_WHAT YOU WILL DO_
Filter the entries for lines with the word "sequence".

_INPUT RECORDS_

Lemma compositing_update_witness :
  trail_image (fst (processImage opencv_bgr2gray after_one frame_b))
  = Some (mkImage 2 2 false [[30]; [40]; [0]; [0]]) /\
  trail_image (fst (processImage opencv_bgr2gray after_one frame_wide))
  = Some (mkImage 2 2 false [[30]; [0]; [0]; [0]]).
Proof.
  split.
  - destruct (compositing_update opencv_bgr2gray after_one frame_b
                (mkImage 2 2 false [[30]; [0]; [0]; [0]])
                (wf_imageb_sound frame_b eq_refl) eq_refl eq_refl)
      as [H _].
    exact (proj2 (H eq_refl)).
  - destruct (compositing_update opencv_bgr2gray after_one frame_wide
                (mkImage 2 2 false [[30]; [0]; [0]; [0]])
                (wf_imageb_sound frame_wide eq_refl) eq_refl eq_refl)
      as [_ H].
    exact (proj1 (proj2 (H eq_refl))).
Defined.

(** A frame that passes both filters is counted as accepted, but when its
    shape is not the trail image's the trail image is not updated by the
    compositing rule: it stays as it was. *)
Lemma accepted_frame_not_composited :
  let self' := fst (processImage opencv_bgr2gray after_one frame_wide) in
  wf_image frame_wide /\
  accepted opencv_bgr2gray after_one frame_wide = true /\
  trail_count self' = S (trail_count after_one) /\
  snd (processImage opencv_bgr2gray after_one frame_wide) = Raise cv2_error /\
  trail_image self' = trail_image after_one /\
  trail_image self'
  <> Some (mkImage 2 2 false
             (spec_composite (mask_threshold after_one)
                (pixels (grayscale opencv_bgr2gray frame_wide))
                [[30]; [0]; [0]; [0]] (pixels frame_wide))).
Proof.
  cbn zeta. split; [apply wf_imageb_sound; reflexivity|].
  repeat split; try reflexivity. vm_compute. discriminate.
Qed.

Lemma finalize_composite_witness :
  finalize opencv_bgr2gray (set_mask_threshold after_twenty 200)
  = Ok (mkImage 2 2 false [[30]; [40]; [12]; [12]]).
Proof.
  destruct (finalize_composite opencv_bgr2gray after_twenty
              (mkImage 2 2 false [[30]; [40]; [12]; [12]])
              after_twenty_consistent eq_refl)
    as (bg & trail & _ & _ & _ & H).
  exact (H 200).
Defined.

Lemma overbright_frame_skipped_witness :
  fst (processImage opencv_bgr2gray after_one frame_bright) = after_one.
Proof.
  destruct (overbright_frame_skipped opencv_bgr2gray after_one frame_bright
              eq_refl) as (_ & _ & _ & _ & _ & H).
  exact H.
Defined.

(** On the first call of a run an overbright frame allocates the trail
    image. *)
Lemma overbright_first_frame_allocates :
  overbright opencv_bgr2gray init frame_bright = true /\
  trail_image init = None /\
  trail_image (fst (processImage opencv_bgr2gray init frame_bright))
  = Some (mkImage 2 2 false [[0]; [0]; [0]; [0]]) /\
  trail_image (fst (processImage opencv_bgr2gray init frame_bright))
  <> trail_image init.
Proof. repeat split; try reflexivity. discriminate. Qed.

Lemma saturated_frame_excluded_witness :
  fst (processImage opencv_bgr2gray after_one frame_busy)
  = incr_excluded after_one.
Proof.
  destruct (saturated_frame_excluded opencv_bgr2gray after_one frame_busy
              eq_refl eq_refl) as (_ & _ & _ & _ & _ & H).
  exact H.
Defined.

(** On the first call of a run a frame excluded for its bright pixels
    allocates the trail image besides incrementing the counter. *)
Lemma saturated_first_frame_allocates :
  overbright opencv_bgr2gray init frame_flare = false /\
  saturated opencv_bgr2gray init frame_flare = true /\
  trail_image init = None /\
  excluded_images (fst (processImage opencv_bgr2gray init frame_flare))
  = 1%nat /\
  trail_image (fst (processImage opencv_bgr2gray init frame_flare))
  = Some (mkImage 2 2 false [[0]; [0]; [0]; [0]]) /\
  trail_image (fst (processImage opencv_bgr2gray init frame_flare))
  <> trail_image init.
Proof. repeat split; try reflexivity. discriminate. Qed.


Lemma composite_is_selection_witness :
  trail_image (fst (processImage opencv_bgr2gray after_twenty frame_c))
  = Some (mkImage 2 2 false [[50]; [40]; [0]; [0]]) /\
  finalize opencv_bgr2gray after_twenty
  = Ok (mkImage 2 2 false [[30]; [40]; [12]; [12]]).
Proof.
  destruct (composite_is_selection opencv_bgr2gray after_twenty
              (consistent_byte_arrays _ after_twenty_consistent))
    as [H1 H2].
  split.
  - destruct (H1 frame_c (mkImage 2 2 false [[30]; [40]; [0]; [0]])
                (wf_imageb_sound frame_c eq_refl) eq_refl eq_refl eq_refl)
      as (b & s & _ & _ & _ & _ & H).
    exact H.
  - destruct (H2 (mkImage 2 2 false [[30]; [40]; [12]; [12]]) eq_refl)
      as (bg & trail & b & s & _ & _ & _ & _ & _ & _ & H).
    reflexivity.
Defined.

Lemma scenario_outcome_witness :
  let self := feed opencv_bgr2gray init (map star_frame diagonal) in
  trail_count self = 25%nat /\
  excluded_images self = 0%nat /\
  finalize opencv_bgr2gray self
  = Raise (InsufficentData "Background image not detected").
Proof.
  destruct (scenario_outcome opencv_bgr2gray diagonal eq_refl
              diagonal_NoDup diagonal_in_range)
    as (_ & Hc & He & _ & _ & Hf).
  cbn zeta. auto.
Defined.

(** The scenario as described does not reach a composite: with black
    frames no frame is bright enough to become the background, so
    [finalize] fails; and on a uniform background of brightness 20, where
    it succeeds, no pixel of the output is zero. *)
Lemma scenario_has_no_composite :
  (let self := feed opencv_bgr2gray init (map star_frame diagonal) in
   cv2_mean0 (star_frame 0) = S754_finite false 7349874591868650 (-58) /\
   trail_count self = 25%nat /\
   is_ok (finalize opencv_bgr2gray self) = false) /\
  (let self := feed opencv_bgr2gray init (map (star_frame_on 20) diagonal) in
   trail_count self = 25%nat /\
   exists out, finalize opencv_bgr2gray self = Ok out /\
               nonzero_pixels out = (100 * 100)%nat).
Proof.
  split; cbn zeta.
  - rewrite (scenario_feed_init opencv_bgr2gray diagonal)
      by (discriminate || apply diagonal_in_range).
    split; [|split; reflexivity].
    rewrite <- (star_frame_gray opencv_bgr2gray 0), star_frame_mean by lia.
    reflexivity.
  - split; [vm_compute; reflexivity|].
    eexists. split; vm_compute; reflexivity.
Qed.

(** ** What a run keeps fixed *)

Section Run.

Variable bgr2gray : Z -> Z -> Z -> Z.
Variable has_encoder : string -> bool.

Lemma put_on_background_shape (bg fg gray r : image) (t : Z) :
  put_on_background bg fg gray t = Ok r ->
  height r = height bg /\ width r = width bg /\ ndim3 r = ndim3 bg.
Proof.
  unfold put_on_background, bg_masked, stars_masked, cv2_bitwise_and, cv2_add.
  destruct (same_shape bg bg && _ && _); [|discriminate]. cbn [bind].
  destruct (same_shape fg fg && _ && _); [|discriminate]. cbn [bind].
  destruct (same_shape _ _); [|discriminate].
  intros H. inversion H. auto.
Qed.

(** Everything one call can do to the object, whatever the frame. *)
Lemma processImage_frame (s : StarTrailGenerator) (f : image) :
  let s' := fst (processImage bgr2gray s f) in
  (max_brightness s' = max_brightness s /\
   mask_threshold s' = mask_threshold s /\
   pixel_cutoff_threshold s' = pixel_cutoff_threshold s /\
   background_image_min_brightness s' = background_image_min_brightness s) /\
  pixels_cutoff s' = pixels_cutoff (allocate s f) /\
  (exists t t',
     trail_image (allocate s f) = Some t /\ trail_image s' = Some t' /\
     height t' = height t /\ width t' = width t /\ ndim3 t' = ndim3 t) /\
  (trail_count s <= trail_count s' /\
   excluded_images s <= excluded_images s' /\
   trail_count s' + excluded_images s'
   <= S (trail_count s + excluded_images s))%nat.
Proof.
  cbn zeta.
  destruct (allocate_config s f) as (Hmax & Hthr & Hpct & Hmin).
  destruct (allocate_counters s f) as (Htc & Hex & _ & _).
  destruct (allocate_trail_some s f) as [t Ht].
  unfold processImage.
  destruct (float_gt_int _ _).
  { cbn [fst]. repeat split; try congruence; try lia.
    exists t, t. auto. }
  destruct (pixels_cutoff (allocate s f)) as [c|] eqn:Hc.
  2:{ cbn [fst]. repeat split; try congruence; try lia.
      exists t, t. auto. }
  destruct (float_lt _ _).
  { cbn [fst incr_excluded max_brightness mask_threshold
         pixel_cutoff_threshold background_image_min_brightness
         pixels_cutoff trail_image trail_count excluded_images].
    repeat split; try congruence; try lia.
    exists t, t. auto. }
  destruct (update_background_fields (incr_trail_count (allocate s f))
              (cv2_mean0 (grayscale bgr2gray f)) f)
    as (Ut & Uc & Un & Ue & Umax & Uthr & Upct & Umin).
  rewrite Ut. cbn [incr_trail_count trail_image]. rewrite Ht.
  destruct (put_on_background _ _ _ _) as [r|e] eqn:Hput; cbn [fst].
  - apply put_on_background_shape in Hput.
    cbn [set_trail_image set_trail max_brightness mask_threshold
         pixel_cutoff_threshold background_image_min_brightness
         pixels_cutoff trail_image trail_count excluded_images].
    rewrite Umax, Uthr, Upct, Umin, Uc, Un, Ue.
    cbn [incr_trail_count max_brightness mask_threshold
         pixel_cutoff_threshold background_image_min_brightness
         pixels_cutoff trail_image trail_count excluded_images].
    repeat split; try congruence; try lia.
    exists t, r. tauto.
  - rewrite Umax, Uthr, Upct, Umin, Uc, Un, Ue, Ut.
    cbn [incr_trail_count max_brightness mask_threshold
         pixel_cutoff_threshold background_image_min_brightness
         pixels_cutoff trail_image trail_count excluded_images].
    repeat split; try congruence; try lia.
    exists t, t. auto.
Qed.

(** The cut-off stays set once the trail image is, whether a call
    returns or raises: every object a run reaches from a fresh one has
    it. *)
Lemma processImage_cutoff_derived (s : StarTrailGenerator) (f : image) :
  cutoff_derived s -> cutoff_derived (fst (processImage bgr2gray s f)).
Proof.
  intros H _. destruct (processImage_frame s f) as (_ & -> & _).
  exact (cutoff_for_derived s f H).
Qed.

Lemma feed_cutoff_derived (frames : list image) :
  forall s : StarTrailGenerator,
    cutoff_derived s -> cutoff_derived (feed bgr2gray s frames).
Proof.
  unfold feed. induction frames as [|f frames IH]; intros s H; [exact H|].
  cbn [fold_left]. apply IH. now apply processImage_cutoff_derived.
Qed.

Lemma feed_cons (s : StarTrailGenerator) (f : image) (frames : list image) :
  feed bgr2gray s (f :: frames)
  = feed bgr2gray (fst (processImage bgr2gray s f)) frames.
Proof. reflexivity. Qed.

Lemma feed_app (s : StarTrailGenerator) (l1 l2 : list image) :
  feed bgr2gray s (l1 ++ l2) = feed bgr2gray (feed bgr2gray s l1) l2.
Proof. unfold feed. apply fold_left_app. Qed.

(** X1: once the trail image exists, no sequence of calls changes its
    height, width or channel count; before it exists, the first frame of a
    sequence fixes them, whether that frame is accepted or not. *)
Theorem trail_shape_fixed (s : StarTrailGenerator) (frames : list image) :
  (forall t, trail_image s = Some t ->
     exists t', trail_image (feed bgr2gray s frames) = Some t' /\
                height t' = height t /\ width t' = width t /\
                ndim3 t' = ndim3 t) /\
  (forall f, trail_image s = None ->
     exists t', trail_image (feed bgr2gray s (f :: frames)) = Some t' /\
                height t' = height f /\ width t' = width f /\
                ndim3 t' = ndim3 f).
Proof.
  assert (Hest : forall frames s t, trail_image s = Some t ->
            exists t', trail_image (feed bgr2gray s frames) = Some t' /\
                       height t' = height t /\ width t' = width t /\
                       ndim3 t' = ndim3 t).
  { clear. induction frames as [|f frames IH]; intros s t Ht.
    - exists t. auto.
    - rewrite feed_cons.
      destruct (processImage_frame s f) as (_ & _ & (t0 & t1 & Ha & H1 & Hd) & _).
      rewrite (allocate_established s f t Ht) in Ha.
      assert (t0 = t) by congruence. subst t0.
      destruct (IH _ _ H1) as (t' & Ht' & Hd').
      exists t'. split; [assumption|]. intuition congruence. }
  split; [apply Hest|].
  intros f Hn. rewrite feed_cons.
  destruct (processImage_frame s f) as (_ & _ & (t0 & t1 & Ha & H1 & Hd) & _).
  unfold allocate in Ha. rewrite Hn in Ha. cbn in Ha.
  inversion Ha as [E]. rewrite <- E in Hd. cbn in Hd.
  destruct (Hest frames _ _ H1) as (t' & Ht' & Hd').
  exists t'. split; [assumption|]. intuition congruence.
Qed.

_YOUR RESPONSE_
(** X1: once the trail image exists, no sequence of calls changes its
    sequence fixes them, whether that frame is accepted or not. *)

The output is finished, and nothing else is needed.